I’m watching the young man closely. He’s like many of the people who ask for money in public places in Memphis; it’s hard to escape the suspicion that maybe he has a problem that’s bigger than needing a job.
That’s when the second part of this surprising encounter takes place.
The man offering the job looked the young man in the eye. “I’m also a counselor at Serenity House, and if you need some other help besides a job, we can help you,” he said. Serenity Recovery Centers, founded as Serenity House 44 years ago by a group of recovering alcoholics, is a residential treatment program for men dealing with alcohol and drug addiction.
What makes it a trusted name in Memphis is its philosophy: to “look deeper into underlying issues behind lifelong patterns of self-destructive behaviors.” The man adds: “I don’t know if you have any problems that you need help with, but Serenity House can get you off the street and into a room if you do.”

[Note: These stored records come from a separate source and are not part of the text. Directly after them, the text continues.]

(* ===== verification/Ranges.v ===== *)
(** * The range list of the driver (src/mdriver.c)

    The driver records the extent of every payload it was given and checks
    each new payload against them: [add_range], [remove_range] and
    [clear_ranges], with the driver's state and its error reports.  The list
    of [range_t] records is the list of their extents, first record first;
    whether [malloc] finds room for one more record is a parameter. *)

From Stdlib Require Import ZArith Lia.
From stdpp Require Import base gmap numbers list.
From S2P Require Import Prelude Memory Memlib.

(** The messages given to [malloc_error]. *)
Inductive message :=
  | InitFailed
  | MallocFailed
  | ReallocFailed
  | NotAligned
  | OutsideHeap
  | Overlaps
  | DataNotPreserved.

(** [errors++] and the line that is printed: trace, line, message. *)
Record report := Report {
  rp_trace : Z;
  rp_line : Z;
  rp_msg : message
}.

(** The driver's state: the process state of the allocator, the list of
    [range_t] records, the arrays [blocks] and [block_sizes] of the current
    trace (indeterminate cells are [None]) and the counter [errors] with
    the reports printed so far, latest first. *)
Record dst := Dst {
  d_st : st;
  d_ranges : list (Z * Z);
  d_blocks : list (option Z);
  d_sizes : list (option Z);
  d_errors : Z;
  d_reports : list report
}.

Definition set_d_st (s : st) (d : dst) : dst :=
  Dst s (d_ranges d) (d_blocks d) (d_sizes d) (d_errors d) (d_reports d).
Definition set_d_ranges (r : list (Z * Z)) (d : dst) : dst :=
  Dst (d_st d) r (d_blocks d) (d_sizes d) (d_errors d) (d_reports d).
Definition set_d_blocks (l : list (option Z)) (d : dst) : dst :=
  Dst (d_st d) (d_ranges d) l (d_sizes d) (d_errors d) (d_reports d).
Definition set_d_sizes (l : list (option Z)) (d : dst) : dst :=
  Dst (d_st d) (d_ranges d) (d_blocks d) l (d_errors d) (d_reports d).

(** A call into the allocator or memlib. *)
Definition lift {A} (c : M st A) : M dst A := λ d,
  match c (d_st d) with
  | Ok (a, s) => Ok (a, set_d_st s d)
  | Err e => Err e
  end.

Lemma wp_lift {A} (c : M st A) d (Q : A → dst → Prop) :
  wp c (d_st d) (λ a s, Q a (set_d_st s d)) → wp (lift c) d Q.
Proof. unfold wp, lift. destruct (c (d_st d)) as [[a s]|]; done. Qed.

Lemma wpx_lift {A} E (c : M st A) d (Q : A → dst → Prop) :
  wpx E c (d_st d) (λ a s, Q a (set_d_st s d)) → wpx E (lift c) d Q.
Proof. unfold wpx, lift. destruct (c (d_st d)) as [[a s]|]; done. Qed.

(** [malloc(sizeof(range_t))] succeeds, given the records there are. *)
Class RangeAlloc := range_alloc : list (Z * Z) → bool.

(** ** The code *)
Definition IS_ALIGNED (p : Z) : bool := p mod ALIGNMENT =? 0.
Definition LINENUM (i : Z) : Z := i + 5.

Definition malloc_error (tracenum opnum : Z) (m : message) : M dst unit :=
  modify (λ d, Dst (d_st d) (d_ranges d) (d_blocks d) (d_sizes d) (d_errors d + 1)
                   (Report tracenum (LINENUM opnum) m :: d_reports d)).

Section Ranges.
Context {L : Libc} {RA : RangeAlloc}.

(** The loop over the records with its early return. *)
Fixpoint overlap_loop (ranges : list (Z * Z)) (lo hi : Z) : bool :=
  match ranges with
  | [] => false
  | (plo, phi) :: ranges' =>
      if ((plo <=? lo) && (lo <=? phi)) || ((plo <=? hi) && (hi <=? phi)) then true
      else overlap_loop ranges' lo hi
  end.

Definition add_range (lo size tracenum opnum : Z) : M dst Z :=
  let hi := sub32 (add32 lo size) 1 in
  assert_c (0 <? size);;
  if negb (IS_ALIGNED lo) then
    malloc_error tracenum opnum NotAligned;;
    mret 0
  else
    heap_lo ← lift mem_heap_lo;
    heap_hi ← lift mem_heap_hi;
    if (lo <? heap_lo) || (heap_hi <? lo) || (hi <? heap_lo) || (heap_hi <? hi) then
      malloc_error tracenum opnum OutsideHeap;;
      mret 0
    else
      ranges ← gets d_ranges;
      if overlap_loop ranges lo hi then
        malloc_error tracenum opnum Overlaps;;
        mret 0
      else if range_alloc ranges then
        modify (set_d_ranges ((lo, hi) :: ranges));;
        mret 1
      else fail (Exit 1).

(** The first record that starts at [lo] is unlinked. *)
Fixpoint remove_loop (ranges : list (Z * Z)) (lo : Z) : list (Z * Z) :=
  match ranges with
  | [] => []
  | (plo, phi) :: ranges' => if plo =? lo then ranges' else (plo, phi) :: remove_loop ranges' lo
  end.

Definition remove_range (lo : Z) : M dst unit :=
  modify (λ d, set_d_ranges (remove_loop (d_ranges d) lo) d).

(** Every record is freed. *)
Definition clear_ranges : M dst unit := modify (set_d_ranges []).

(** ** What the checks decide *)

(** The state after [malloc_error]. *)
Definition reported (t i : Z) (m : message) (d : dst) : dst :=
  Dst (d_st d) (d_ranges d) (d_blocks d) (d_sizes d) (d_errors d + 1)
      (Report t (LINENUM i) m :: d_reports d).

(** The extent lies outside the heap. *)
Definition outside_heap (s : st) (lo hi : Z) : bool :=
  (lo <? mem_start_brk s) || (sub32 (mem_brk s) 1 <? lo) ||
  (hi <? mem_start_brk s) || (sub32 (mem_brk s) 1 <? hi).

(** [add_range] as one decision. *)
Lemma add_range_run d lo size t i :
  let hi := sub32 (add32 lo size) 1 in
  add_range lo size t i d =
  if size <=? 0 then Err AssertFail
  else if negb (IS_ALIGNED lo) then Ok (0, reported t i NotAligned d)
  else if outside_heap (d_st d) lo hi then Ok (0, reported t i OutsideHeap d)
  else if overlap_loop (d_ranges d) lo hi then Ok (0, reported t i Overlaps d)
  else if range_alloc (d_ranges d) then Ok (1, set_d_ranges ((lo, hi) :: d_ranges d) d)
  else Err (Exit 1).
Proof.
  cbv zeta. set (hi := sub32 _ 1). unfold add_range, outside_heap. fold hi.
  destruct (Z.leb_spec size 0), (Z.ltb_spec 0 size); try lia; [done|].
  unfold assert_c. destruct (IS_ALIGNED lo); [|by destruct d]. destruct d as [s r b z e l].
  unfold mbind, M_bind, mret, M_ret, lift, mem_heap_lo, mem_heap_hi, gets. cbn.
  destruct (_ || _ || _ || _); [done|]. cbn.
  destruct (overlap_loop r lo hi); [done|]. by destruct (range_alloc r).
Qed.

(** The extents share no byte. *)
Definition disjoint_ranges (r1 r2 : Z * Z) : Prop := r1.2 < r2.1 ∨ r2.2 < r1.1.
(** The first lies strictly inside the second. *)
Definition strictly_inside (r1 r2 : Z * Z) : Prop := r2.1 < r1.1 ∧ r1.2 < r2.2.

Lemma overlap_loop_false ranges lo hi :
  lo ≤ hi → Forall (λ r, r.1 ≤ r.2) ranges →
  overlap_loop ranges lo hi = false ↔
  Forall (λ r, disjoint_ranges r (lo, hi) ∨ strictly_inside r (lo, hi)) ranges.
Proof.
  intros Hle. induction ranges as [|[plo phi] ranges IH]; intros Hr; cbn [overlap_loop].
  - split; [constructor|done].
  - apply Forall_cons in Hr as [Hr Hrs]. rewrite Forall_cons, <- (IH Hrs).
    unfold disjoint_ranges, strictly_inside. cbn [fst snd] in *.
    destruct (Z.leb_spec plo lo), (Z.leb_spec lo phi), (Z.leb_spec plo hi), (Z.leb_spec hi phi);
      cbn [andb orb]; split; try (by intros [? ?]); try done; intros; try (split; [|done]); try lia;
      try (destruct_and!; (done || lia)).
Qed.

(** The outcome of [add_range] on a well-formed list. *)
Definition range_in_heap (s : st) (lo size : Z) : Prop :=
  mem_start_brk s ≤ lo ∧ lo + size ≤ mem_brk s.

Lemma wp_add_range d lo size t i (Q : Z → dst → Prop) :
  memlib_ok (d_st d) → 0 < size → lo + size < W32 → (ALIGNMENT | lo) →
  range_in_heap (d_st d) lo size → range_alloc (d_ranges d) = true →
  Forall (λ r, r.1 ≤ r.2) (d_ranges d) →
  Forall (λ r, disjoint_ranges r (lo, lo + size - 1)) (d_ranges d) →
  Q 1 (set_d_ranges ((lo, lo + size - 1) :: d_ranges d) d) →
  wp (add_range lo size t i) d Q.
Proof.
  intros Hm Hs HW Hal [Hlo Hhi] Hra Hr Hdis HQ.
  pose proof (mo_start _ Hm). pose proof (mo_brk _ Hm). pose proof (mo_top _ Hm).
  unfold wp. rewrite add_range_run, add32_small, sub32_small by lia. cbv zeta. unfold outside_heap.
  destruct (Z.leb_spec size 0); [lia|]. rewrite sub32_small by lia.
  unfold IS_ALIGNED. rewrite (proj2 (Z.mod_divide lo ALIGNMENT ltac:(done)) Hal). cbn [Z.eqb negb].
  destruct (Z.ltb_spec lo (mem_start_brk (d_st d))), (Z.ltb_spec (mem_brk (d_st d) - 1) lo),
    (Z.ltb_spec (lo + size - 1) (mem_start_brk (d_st d))),
    (Z.ltb_spec (mem_brk (d_st d) - 1) (lo + size - 1)); try lia. cbn [orb].
  rewrite (proj2 (overlap_loop_false (d_ranges d) lo (lo + size - 1) ltac:(lia) Hr)), Hra; [done|].
  eapply Forall_impl; [exact Hdis|]. by left.
Qed.

(** The condition under which [add_range] returns 1. *)
Definition range_good (s : st) (ranges : list (Z * Z)) (lo size : Z) : Prop :=
  (ALIGNMENT | lo) ∧ range_in_heap s lo size ∧
  Forall (λ r, disjoint_ranges r (lo, lo + size - 1) ∨ strictly_inside r (lo, lo + size - 1)) ranges.

Lemma add_range_cases d lo size t i :
  memlib_ok (d_st d) → mem_start_brk (d_st d) < mem_brk (d_st d) →
  0 ≤ lo → 0 < size → lo + size < W32 → range_alloc (d_ranges d) = true →
  Forall (λ r, r.1 ≤ r.2) (d_ranges d) →
  (range_good (d_st d) (d_ranges d) lo size ∧
   add_range lo size t i d = Ok (1, set_d_ranges ((lo, lo + size - 1) :: d_ranges d) d)) ∨
  (¬ range_good (d_st d) (d_ranges d) lo size ∧
   ∃ m, add_range lo size t i d = Ok (0, reported t i m d)).
Proof.
  intros Hm Hb Hlo Hs HW Hra Hr.
  pose proof (mo_start _ Hm). pose proof (mo_top _ Hm). pose proof (mo_brk _ Hm).
  rewrite add_range_run, add32_small, sub32_small by lia. cbv zeta. unfold outside_heap.
  destruct (Z.leb_spec size 0); [lia|]. rewrite sub32_small by lia. unfold IS_ALIGNED.
  pose proof (Z.mod_divide lo ALIGNMENT ltac:(done)) as Hal.
  pose proof (overlap_loop_false (d_ranges d) lo (lo + size - 1) ltac:(lia) Hr) as Hov.
  unfold range_good, range_in_heap.
  destruct (Z.eqb_spec (lo mod ALIGNMENT) 0); cbn [negb]; [|right; split; [tauto|by eexists]].
  destruct (_ || _ || _ || _) eqn:Ho; [right; split; [intros (_ & [? ?] & _); lia|by eexists]|].
  destruct (overlap_loop _ _ _).
  - right. split; [|by eexists]. intros (_ & _ & Hf). apply Hov in Hf. done.
  - left. rewrite Hra. split; [|done]. split; [tauto|]. split; [lia|tauto].
Qed.

(** Removing the only record of a payload. *)
Lemma remove_loop_in ranges lo r :
  NoDup ranges.*1 → r ∈ remove_loop ranges lo ↔ r ∈ ranges ∧ r.1 ≠ lo.
Proof.
  induction ranges as [|[plo phi] ranges IH]; [set_solver|].
  rewrite fmap_cons, NoDup_cons. intros [Hni Hnd]. cbn [remove_loop].
  destruct (Z.eqb_spec plo lo) as [->|Hne].
  - rewrite elem_of_cons. split.
    + intros Hr. split; [by right|]. intros E. apply Hni. cbn. rewrite <- E.
      by apply list_elem_of_fmap_2.
    + intros [[->|?] ?]; done.
  - rewrite !elem_of_cons, (IH Hnd). split; [|naive_solver].
    intros [->|?]; [split; [by left|exact Hne]|naive_solver].
Qed.

Lemma remove_loop_sublist ranges lo : sublist (remove_loop ranges lo) ranges.
Proof.
  induction ranges as [|[plo phi] ranges IH]; [constructor|]. cbn [remove_loop].
  destruct (plo =? lo); [by apply sublist_cons|by apply sublist_skip].
Qed.

Lemma remove_loop_NoDup ranges lo :
  NoDup ranges.*1 → NoDup (remove_loop ranges lo).*1.
Proof. intros H. eapply sublist_NoDup; [exact H|]. apply fmap_sublist, remove_loop_sublist. Qed.

End Ranges.
(* ===== verification/DriverSpec.v ===== *)
(** * What the driver computes

    For a disciplined trace (every identifier is allocated before it is
    reallocated or freed, sizes are positive) and any allocator that
    satisfies the laws of [Contract]: the ghost map [owned] from identifiers
    to pointers and sizes, the invariant of the interpreters, and the
    execution of [eval_mm_valid] and [eval_mm_util] under it. *)

From Stdlib Require Import ZArith Lia.
From stdpp Require Import base gmap numbers list.
From S2P Require Import Prelude Memory Memlib Contract Ranges Driver Replay.

(** Which identifiers are allocated, and what a disciplined trace may do. *)
Fixpoint disciplined (N ids : Z) (live : gset Z) (l : list traceop_t) : bool :=
  match l with
  | [] => true
  | op :: l' =>
      let i := op_index op in
      let n := op_size op in
      match op_type op with
      | ALLOC =>
          bool_decide (i ∉ live) && (0 <=? i) && (i <? ids) && (0 <? n) && (n <=? N) &&
          disciplined N ids ({[i]} ∪ live) l'
      | REALLOC =>
          bool_decide (i ∈ live) && (0 <? n) && (n <=? N) && disciplined N ids live l'
      | FREE => bool_decide (i ∈ live) && disciplined N ids (live ∖ {[i]}) l'
      end
  end.

(** The low byte of every reallocated index is a non-negative [char]. *)
Definition low_ids (l : list traceop_t) : bool :=
  forallb (λ op, negb (bool_decide (op_type op = REALLOC)) ||
                 (Z.land (op_index op) 255 <? 128)) l.

(** Identifier to payload pointer and requested size. *)
Abbreviation owned := (gmap Z (Z * Z)).

(** ** The comparison loop *)
Lemma same_char b c :
  0 ≤ b < 256 → 0 ≤ c → (s8 b =? c) = (b =? c) && (b <? 128).
Proof. intros Hb Hc. unfold s8. rewrite u8_small by done. destruct (Z.ltb_spec b 128); lia. Qed.

(** The loop decides whether all bytes are the given one and that one is
    not negative as a [char]. *)
Lemma check_bytes_run {L : Libc} d newp index n : ∀ j,
  (∀ k, j ≤ k < j + Z.of_nat n → valid (d_st d) (newp + k) 1 = true) →
  0 ≤ newp + j → newp + j + Z.of_nat n < W32 →
  check_bytes n newp j index d =
    Ok (forallb (λ b, (b =? Z.land index 255) && (b <? 128))
          (rdbs (ram (d_st d)) (newp + j) n), d).
Proof.
  induction n as [|n IH]; intros j Hv H0 HW; [done|]. cbn [check_bytes].
  rewrite add32_small by lia. unfold mbind, M_bind, lift, load8. rewrite Hv by lia.
  replace (set_d_st (d_st d) d) with d by by destruct d.
  rewrite rdbs_S. cbn [forallb].
  rewrite same_char by (apply rdb_range || (apply Z.land_nonneg; lia)).
  destruct (_ && _); [|done]. rewrite IH by (intros; try apply Hv; lia).
  by rewrite Z.add_assoc.
Qed.

(** ** The arrays of the trace *)
Section Cells.
Context (arr : dst → list (option Z)) (set : list (option Z) → dst → dst) (f : Z * Z → Z).

(** The cells of the allocated identifiers. *)
Definition cells (ids : Z) (d : dst) (o : owned) : Prop :=
  length (arr d) = Z.to_nat ids ∧
  ∀ i x, o !! i = Some x → 0 ≤ i ∧ arr d !! Z.to_nat i = Some (Some (f x)).

Lemma wp_get_cell ids d o i x (Q : Z → dst → Prop) :
  cells ids d o → o !! i = Some x → Q (f x) d → wp (get_cell arr i) d Q.
Proof.
  intros [_ Hc] Hi HQ. destruct (Hc _ _ Hi) as [H0 Ha]. unfold wp, get_cell.
  destruct (Z.ltb_spec i 0); [lia|]. by rewrite Ha.
Qed.

Lemma wp_set_cell ids d o i x (Q : unit → dst → Prop) :
  cells ids d o → 0 ≤ i < ids →
  (∀ l, arr (set l d) = l) →
  (cells ids (set (<[Z.to_nat i := Some (f x)]> (arr d)) d) (<[i := x]> o) →
   Q tt (set (<[Z.to_nat i := Some (f x)]> (arr d)) d)) →
  wp (set_cell arr set i (f x)) d Q.
Proof.
  intros [Hl Hc] Hi Hset HQ. unfold wp, set_cell.
  destruct (Z.ltb_spec i 0); [lia|].
  destruct (lookup_lt_is_Some_2 (arr d) (Z.to_nat i)) as [v Hv]; [lia|]. rewrite Hv.
  apply HQ. unfold cells. rewrite Hset, length_insert. split; [done|].
  intros j y. rewrite lookup_insert. case_decide as Hij.
  - intros [= <-]. subst j. split; [lia|]. by rewrite list_lookup_insert_eq by lia.
  - intros Hj. destruct (Hc _ _ Hj) as [H0 Ha]. split; [done|].
    rewrite list_lookup_insert_ne; [done|lia].
Qed.

Lemma cells_subseteq ids d o o' : o' ⊆ o → cells ids d o → cells ids d o'.
Proof.
  intros Hs [Hl Hc]. split; [done|]. intros i x Hi. apply Hc.
  by eapply lookup_weaken.
Qed.

Lemma cells_same ids d d' o : arr d' = arr d → cells ids d o → cells ids d' o.
Proof. unfold cells. by intros ->. Qed.
End Cells.

(** ** Pointers and payloads *)

(** Every identifier has a payload of its own that is large enough. *)
Record own_ptrs (N : Z) (o : owned) (μ : gmap Z (list Z)) : Prop := {
  op_backed i p n :
    o !! i = Some (p, n) → 0 < n ≤ N ∧ ∃ e, μ !! p = Some e ∧ n ≤ Z.of_nat (length e);
  op_inj i j p n m : o !! i = Some (p, n) → o !! j = Some (p, m) → i = j
}.

(** The payload of an identifier is filled with the low byte of its index. *)
Definition filled (o : owned) (μ : gmap Z (list Z)) : Prop :=
  ∀ i p n e, o !! i = Some (p, n) → μ !! p = Some e →
             take (Z.to_nat n) e = replicate (Z.to_nat n) (Z.land i 255).

(** The range list has the extents of the payloads. *)
Definition ranged (ranges : list (Z * Z)) (o : owned) : Prop :=
  NoDup ranges.*1 ∧
  ∀ r, r ∈ ranges ↔ ∃ i p n, o !! i = Some (p, n) ∧ r = (p, p + n - 1).

Section Own.
Context {N : Z}.
Implicit Types (o : owned) (μ : gmap Z (list Z)).

Lemma own_malloc o μ i p n e :
  own_ptrs N o μ → μ !! p = None → 0 < n ≤ N → n ≤ Z.of_nat (length e) →
  own_ptrs N (<[i := (p, n)]> o) (<[p := e]> μ).
Proof.
  intros [Hb Hi] Hp Hn He.
  assert (Hne : ∀ j q m, o !! j = Some (q, m) → p ≠ q).
  { intros j q m (_ & e' & E & _)%Hb ->. congruence. }
  split.
  - intros j q m. rewrite lookup_insert. case_decide.
    + intros [= <- <-]. split; [done|]. exists e. by rewrite lookup_insert_eq.
    + intros Hj. destruct (Hb _ _ _ Hj) as (? & e' & E & ?). split; [done|]. exists e'.
      rewrite lookup_insert_ne; [done|]. by eapply Hne.
  - intros j k q m m'. rewrite !lookup_insert.
    repeat case_decide; intros; simplify_eq; try done; [..|by eapply Hi].
    + exfalso. by eapply Hne.
    + exfalso. by eapply Hne.
Qed.

Lemma own_free o μ i p n :
  own_ptrs N o μ → o !! i = Some (p, n) → own_ptrs N (delete i o) (delete p μ).
Proof.
  intros [Hb Hi] Hip. split.
  - intros j q m. rewrite lookup_delete_Some. intros [Hne Hj].
    destruct (Hb _ _ _ Hj) as (? & e & E & ?). split; [done|]. exists e.
    rewrite lookup_delete_ne; [done|]. intros ->. apply Hne. by eapply Hi.
  - intros j k q m m'. rewrite !lookup_delete_Some. intros [_ ?] [_ ?]. by eapply Hi.
Qed.

Lemma own_write o μ p e e' :
  own_ptrs N o μ → μ !! p = Some e → length e' = length e → own_ptrs N o (<[p := e']> μ).
Proof.
  intros [Hb Hi] Hp Hl. split; [|done]. intros j q m Hj.
  destruct (Hb _ _ _ Hj) as (? & e1 & E & ?). split; [done|].
  rewrite lookup_insert. case_decide; [|eauto]. exists e'. split; [done|]. simplify_eq. lia.
Qed.

Lemma filled_malloc o μ i p n e :
  own_ptrs N o μ → filled o μ → μ !! p = None →
  take (Z.to_nat n) e = replicate (Z.to_nat n) (Z.land i 255) →
  filled (<[i := (p, n)]> o) (<[p := e]> μ).
Proof.
  intros [Hb Hi] Hf Hp He j q m e1. destruct (decide (i = j)) as [<-|Hij].
  - rewrite lookup_insert_eq. intros [= <- <-]. rewrite lookup_insert_eq. by intros [= <-].
  - rewrite lookup_insert_ne by done. intros Hj.
    destruct (Hb _ _ _ Hj) as (_ & e2 & E & _).
    rewrite lookup_insert_ne by congruence. by apply Hf.
Qed.

Lemma filled_free o μ i p n :
  own_ptrs N o μ → filled o μ → o !! i = Some (p, n) → filled (delete i o) (delete p μ).
Proof.
  intros Ho Hf Hip j q m e. rewrite !lookup_delete_Some. intros [_ Hj] [_ Hq]. by eapply Hf.
Qed.

Lemma ranged_add ranges o i p n :
  ranged ranges o → (∀ j q m, o !! j = Some (q, m) → q ≠ p) → o !! i = None →
  ranged ((p, p + n - 1) :: ranges) (<[i := (p, n)]> o).
Proof.
  intros [Hnd Hr] Hne Hi. split.
  - rewrite fmap_cons, NoDup_cons. split; [|done].
    intros (r & E & (j & q & m & Hj & ->)%Hr)%list_elem_of_fmap. cbn in E. by eapply Hne.
  - intros r. rewrite elem_of_cons, Hr. split.
    + intros [->|(j & q & m & Hj & ->)].
      * exists i, p, n. by rewrite lookup_insert_eq.
      * exists j, q, m. rewrite lookup_insert_ne; [done|]. congruence.
    + intros (j & q & m & Hj & ->). rewrite lookup_insert in Hj. case_decide; simplify_eq; [by left|].
      right. eauto 6.
Qed.

Lemma ranged_remove ranges o μ i p n :
  own_ptrs N o μ → ranged ranges o → o !! i = Some (p, n) →
  ranged (remove_loop ranges p) (delete i o).
Proof.
  intros [Hb Hin] [Hnd Hr] Hi. split; [by apply remove_loop_NoDup|].
  intros r. rewrite (remove_loop_in _ _ _ Hnd), Hr. split.
  - intros [(j & q & m & Hj & ->) Hne]. exists j, q, m. split; [|done].
    rewrite lookup_delete_ne; [done|]. intros ->. cbn in Hne. congruence.
  - intros (j & q & m & [Hji Hj]%lookup_delete_Some & ->). split; [eauto 6|].
    cbn. intros ->. apply Hji. by eapply Hin.
Qed.

Lemma ranged_ends ranges o μ : own_ptrs N o μ → ranged ranges o → Forall (λ r, r.1 ≤ r.2) ranges.
Proof.
  intros [Hb _] [_ Hr]. apply Forall_forall. intros r (i & p & n & Hi & ->)%Hr. cbn.
  destruct (Hb _ _ _ Hi). lia.
Qed.
End Own.

(** ** Execution *)
Section Exec.
Context {L : Libc} {RA : RangeAlloc} {A : Allocator} {AL : AllocatorLaws A}.
Variables (N ids : Z).
Hypothesis HN : N < 2147483648.
Hypothesis Hra : ∀ l, range_alloc l = true.

(** The invariant of every interpreter, and what [eval_mm_valid] adds. *)
Record dinv (d : dst) (o : owned) (μ : gmap Z (list Z)) : Prop := {
  dv_holds : holds (d_st d) μ;
  dv_request : may_request (d_st d) N;
  dv_own : own_ptrs N o μ;
  dv_blocks : cells d_blocks fst ids d o
}.

Record vinv (d : dst) (o : owned) (μ : gmap Z (list Z)) : Prop := {
  vi_dinv : dinv d o μ;
  vi_sizes : cells d_sizes snd ids d o;
  vi_filled : filled o μ;
  vi_ranged : ranged (d_ranges d) o
}.

Implicit Types (o : owned) (μ : gmap Z (list Z)) (d : dst).

Lemma request_mono s s' : frame s s' → may_request s N → may_request s' N.
Proof. intros Hf. by apply law_request. Qed.

Lemma request_le s n : n ≤ N → may_request s N → may_request s n.
Proof. apply law_request, frame_refl. Qed.

Lemma wp_d_malloc d o μ n (Q : Z → dst → Prop) :
  dinv d o μ → 0 < n ≤ N →
  (∀ s p e, a_malloc (u32 n) (d_st d) = Ok (p, s) → frame (d_st d) s → p ≠ 0 →
     holds s (<[p := e]> μ) → may_request s N → μ !! p = None →
     n ≤ Z.of_nat (length e) → Q p (set_d_st s d)) →
  (∀ s, a_malloc (u32 n) (d_st d) = Ok (0, s) → dinv (set_d_st s d) o μ → Q 0 (set_d_st s d)) →
  wp (lift (a_malloc (u32 n))) d Q.
Proof.
  intros [Hh Hm Ho Hb] Hn Hok Hnull. apply wp_lift, wp_eqn. rewrite u32_small in * by (unfold W32; lia).
  apply (law_malloc _ μ); [done|lia|apply request_le; [lia|done]| |].
  - intros s p e Hf Hh' Hp He E. apply (Hok s p e); try done.
    + assert (0 < p); [|lia]. by eapply payload_pos; [|apply lookup_insert_eq].
    + by eapply request_mono.
  - intros s Hf Hh' E. apply Hnull; [done|]. split; [done|by eapply request_mono|done|done].
Qed.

The young man has no reaction to the offer, but the other man continues. “Here’s my business card, and I’m writing my cell phone number on the back of it. You can call me anytime and I can help.”
The young man seems anchored in place, apparently unable to grasp that he’s been offered lifelines that can change everything. “I will call you,” he said in a tone whose intent seemed as much to convince himself as us.
The Samaritan added: “I really hope you do. I know I’m black and you’re white, but that doesn’t matter when someone needs help.”
Opening the door to leave, I turned to the young man: “He was supposed to be here today for you. This didn’t just happen. I hope you’ll make the most of this.”
“He’s right, you know,” the Samaritan said to the young man. “I come here every afternoon to get something to drink, always in the afternoon, but today, I came in the morning. I never come in the morning. There is a reason I’m here. You’re my reason.”
At that moment, nothing was clearer. All of this was about the real meaning of the season, but more to the point, it was about the real meaning of Memphis as well.